Lemma lookup_set_other (k k' : string) (v : value) (m : obj) :
  k <> k' -> lookup k (set k' v m) = lookup k m.
Proof.
  intros Hne. induction m as [|[k0 v0] m IH]; simpl.
  - destruct (String.eqb_spec k k'); [contradiction | reflexivity].
  - destruct (String.eqb_spec k' k0); simpl.
    + subst. destruct (String.eqb_spec k k0); [contradiction | reflexivity].
    + destruct (String.eqb_spec k k0); [reflexivity | exact IH].
Qed.

Lemma get_set_same (k : string) (v : value) (m : obj) : get k (set k v m) = v.
Proof. unfold get. now rewrite lookup_set_same. Qed.

Lemma get_set_other (k k' : string) (v : value) (m : obj) :
  k <> k' -> get k (set k' v m) = get k m.
Proof. intros H. unfold get. now rewrite lookup_set_other. Qed.

Lemma lookup_omit_same (k : string) (m : obj) : lookup k (omit k m) = None.
Proof.
  induction m as [|[k0 v0] m IH]; simpl; [reflexivity|].
  destruct (String.eqb_spec k0 k); simpl; [exact IH|].
  destruct (String.eqb_spec k k0); [subst; contradiction | exact IH].
Qed.

Lemma lookup_omit_other (k k' : string) (m : obj) :
  k <> k' -> lookup k (omit k' m) = lookup k m.
Proof.
  intros Hne. induction m as [|[k0 v0] m IH]; simpl; [reflexivity|].
  destruct (String.eqb_spec k0 k'); simpl.
  - subst. destruct (String.eqb_spec k k'); [contradiction | exact IH].
  - destruct (String.eqb_spec k k0); [reflexivity | exact IH].
Qed.

Lemma lookup_absent (k : string) (m : obj) :
  existsb (String.eqb k) (keys m) = false -> lookup k m = None.
Proof.
  induction m as [|[k0 v0] m IH]; simpl; [reflexivity|].
  intros H. apply orb_false_iff in H. destruct H as [H1 H2].
  rewrite H1. now apply IH.
Qed.

Lemma lookup_In (k : string) (v : value) (m : obj) :
  lookup k m = Some v -> In (k, v) m.
Proof.
  induction m as [|[k0 v0] m IH]; simpl; [discriminate|].
  destruct (String.eqb_spec k k0); intros H.
  - left. congruence.
  - right. now apply IH.
Qed.

(** *** Leading slashes *)

Lemma stripSlashes_noLeadingSlash (s : string) :
  noLeadingSlash (stripSlashes s) = true.
Proof.
  induction s as [|c s IH]; simpl; [reflexivity|].
  destruct (Ascii.eqb c "/") eqn:E; [exact IH|].
  simpl. now rewrite E.
Qed.

Lemma stripSlashes_fixed (s : string) :
  noLeadingSlash s = true -> stripSlashes s = s.
Proof.
  destruct s as [|c s]; simpl; [reflexivity|].
  now destruct (Ascii.eqb c "/").
Qed.

Lemma stripSlashes_suffix (s : string) :
  exists n, s = (slashes n ++ stripSlashes s)%string.
Proof.
  induction s as [|c s [n IH]]; simpl.
  - exists 0. reflexivity.
  - destruct (Ascii.eqb_spec c "/").
    + subst c. exists (S n). simpl. now rewrite <- IH.
    + exists 0. reflexivity.
Qed.

End ObjectFacts.

(* ================================================================= *)
(** ** Facts about merging *)

Section MergeFacts.
Import Js Immutable.
Variable merger : value -> value -> outcome value.

(** A key that the incoming Map lacks keeps its value. *)
Lemma mergeIntoMap_untouched (k : string) (n : obj) :
  forall m r,
    lookup k n = None ->
    mergeIntoMap merger n m = Ok r ->
    lookup k r = lookup k m.
Proof.
  induction n as [|[k0 v0] n IH]; simpl; intros m r Hk H.
  - congruence.
  - destruct (String.eqb_spec k k0) as [|Hne]; [discriminate|].
    destruct (lookup k0 m) as [e|].
    + bind_ok H. rewrite (IH _ _ Hk H). now apply lookup_set_other.
    + rewrite (IH _ _ Hk H). now apply lookup_set_other.
Qed.

(** A key of the incoming Map ends up with the incoming value, combined
    by [merger] with the value that was there, if any. *)
Lemma mergeIntoMap_lookup (n : obj) :
  forall m r,
    distinct (keys n) = true ->
    mergeIntoMap merger n m = Ok r ->
    forall k v,
      lookup k n = Some v ->
      match lookup k m with
      | Some e => exists x, merger e v = Ok x /\ lookup k r = Some x
      | None => lookup k r = Some v
      end.
Proof.
  induction n as [|[k0 v0] n IH]; simpl; intros m r Hd H k v Hk; [discriminate|].
  apply andb_true_iff in Hd. destruct Hd as [Hfresh Hd].
  apply negb_true_iff in Hfresh. apply lookup_absent in Hfresh.
  destruct (String.eqb_spec k k0) as [->|Hne].
  - injection Hk as <-.
    destruct (lookup k0 m) as [e|] eqn:Em.
    + bind_ok H. exists r0. split; [assumption|].
      rewrite (mergeIntoMap_untouched _ _ _ _ Hfresh H). apply lookup_set_same.
    + rewrite (mergeIntoMap_untouched _ _ _ _ Hfresh H). apply lookup_set_same.
  - destruct (lookup k0 m) as [e0|] eqn:Em.
    + bind_ok H. specialize (IH _ _ Hd H _ _ Hk).
      now rewrite lookup_set_other in IH.
    + specialize (IH _ _ Hd H _ _ Hk).
      now rewrite lookup_set_other in IH.
Qed.

(** The merge returns when [merger] does on every key that both Maps have. *)
Lemma mergeIntoMap_returns (n : obj) :
  forall m,
    distinct (keys n) = true ->
    (forall k v e, lookup k n = Some v -> lookup k m = Some e ->
                   exists x, merger e v = Ok x) ->
    exists r, mergeIntoMap merger n m = Ok r.
Proof.
  induction n as [|[k0 v0] n IH]; simpl; intros m Hd Hm; [now eexists|].
  apply andb_true_iff in Hd. destruct Hd as [Hfresh Hd].
  apply negb_true_iff in Hfresh. apply lookup_absent in Hfresh.
  assert (Hrest : forall x k v e,
             lookup k n = Some v -> lookup k (set k0 x m) = Some e ->
             exists y, merger e v = Ok y).
  { intros x k v e Hv He.
    assert (k <> k0) as Hne by congruence.
    rewrite lookup_set_other in He by assumption.
    apply (Hm k v e); [|assumption].
    now destruct (String.eqb_spec k k0). }
  destruct (lookup k0 m) as [e|] eqn:Em.
  - destruct (Hm k0 v0 e) as [x Hx]; [now rewrite String.eqb_refl | assumption|].
    rewrite Hx. simpl. apply IH; [assumption | apply Hrest].
  - apply IH; [assumption | apply Hrest].
Qed.

(** Position by position: an incoming item is combined with the item
    that was there or, past the end of the List, added; the items past
    the end of the incoming List stay. *)
Lemma mergeIntoList_nth (n : list value) :
  forall l r i,
    mergeIntoList merger n l = Ok r ->
    match nth_error n i with
    | Some x =>
        match nth_error l i with
        | Some e => exists y, merger e x = Ok y /\ nth_error r i = Some y
        | None => nth_error r i = Some x
        end
    | None => nth_error r i = nth_error l i
    end.
Proof.
  induction n as [|v n IH]; intros l r i H.
  - assert (r = l) as -> by (destruct l; simpl in H; congruence).
    now destruct i.
  - destruct l as [|e l]; simpl in H.
    + injection H as <-. destruct (nth_error (v :: n) i); now destruct i.
    + bind_ok H. bind_ok H. injection H as <-.
      destruct i as [|i]; simpl.
      * now exists r0.
      * apply (IH _ _ i E0).
Qed.

(** The merge of two Lists returns when [merger] does at every position
    that both have. *)
Lemma mergeIntoList_returns (n : list value) :
  forall l,
    (forall i v e, nth_error n i = Some v -> nth_error l i = Some e ->
                   exists x, merger e v = Ok x) ->
    exists r, mergeIntoList merger n l = Ok r.
Proof.
  induction n as [|v n IH]; intros l Hl.
  - exists l. now destruct l.
  - destruct l as [|e l]; simpl; [now eexists|].
    destruct (Hl 0 v e eq_refl eq_refl) as [x Hx]. rewrite Hx. simpl.
    destruct (IH l) as [r Hr].
    + intros i v' e' Hv He. exact (Hl (S i) v' e' Hv He).
    + rewrite Hr. simpl. now eexists.
Qed.

End MergeFacts.

Section DeepMergeFacts.
Import Js Immutable.

Lemma uniqueKeys_obj (m : obj) :
  uniqueKeys (VObj m) = true ->
  distinct (keys m) = true /\ forall k x, In (k, x) m -> uniqueKeys x = true.
Proof.
  simpl. intros H. apply andb_true_iff in H. destruct H as [Hd Hall].
  split; [exact Hd|]. clear Hd.
  induction m as [|[k0 x0] m IH]; intros k x Hin; [destruct Hin|].
  apply andb_true_iff in Hall. destruct Hall as [H0 Hall].
  destruct Hin as [E|Hin]; [congruence | now apply (IH Hall k x)].
Qed.

Lemma uniqueKeys_list (l : list value) :
  uniqueKeys (VList l) = true -> forall x, In x l -> uniqueKeys x = true.
Proof. simpl. intros H. now apply forallb_forall. Qed.

Lemma deepMerger_scalar (existing incoming : value) :
  isCollection incoming = false -> deepMerger existing incoming = Ok incoming.
Proof. destruct existing, incoming; simpl; intros H; discriminate || reflexivity. Qed.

________________________

■ TASK BRIEF: Return every line from the entries that holds the string "combined".

■ COMPLETED EXERCISE:
(** A key of the incoming Map ends up with the incoming value, combined
(** Position by position: an incoming item is combined with the item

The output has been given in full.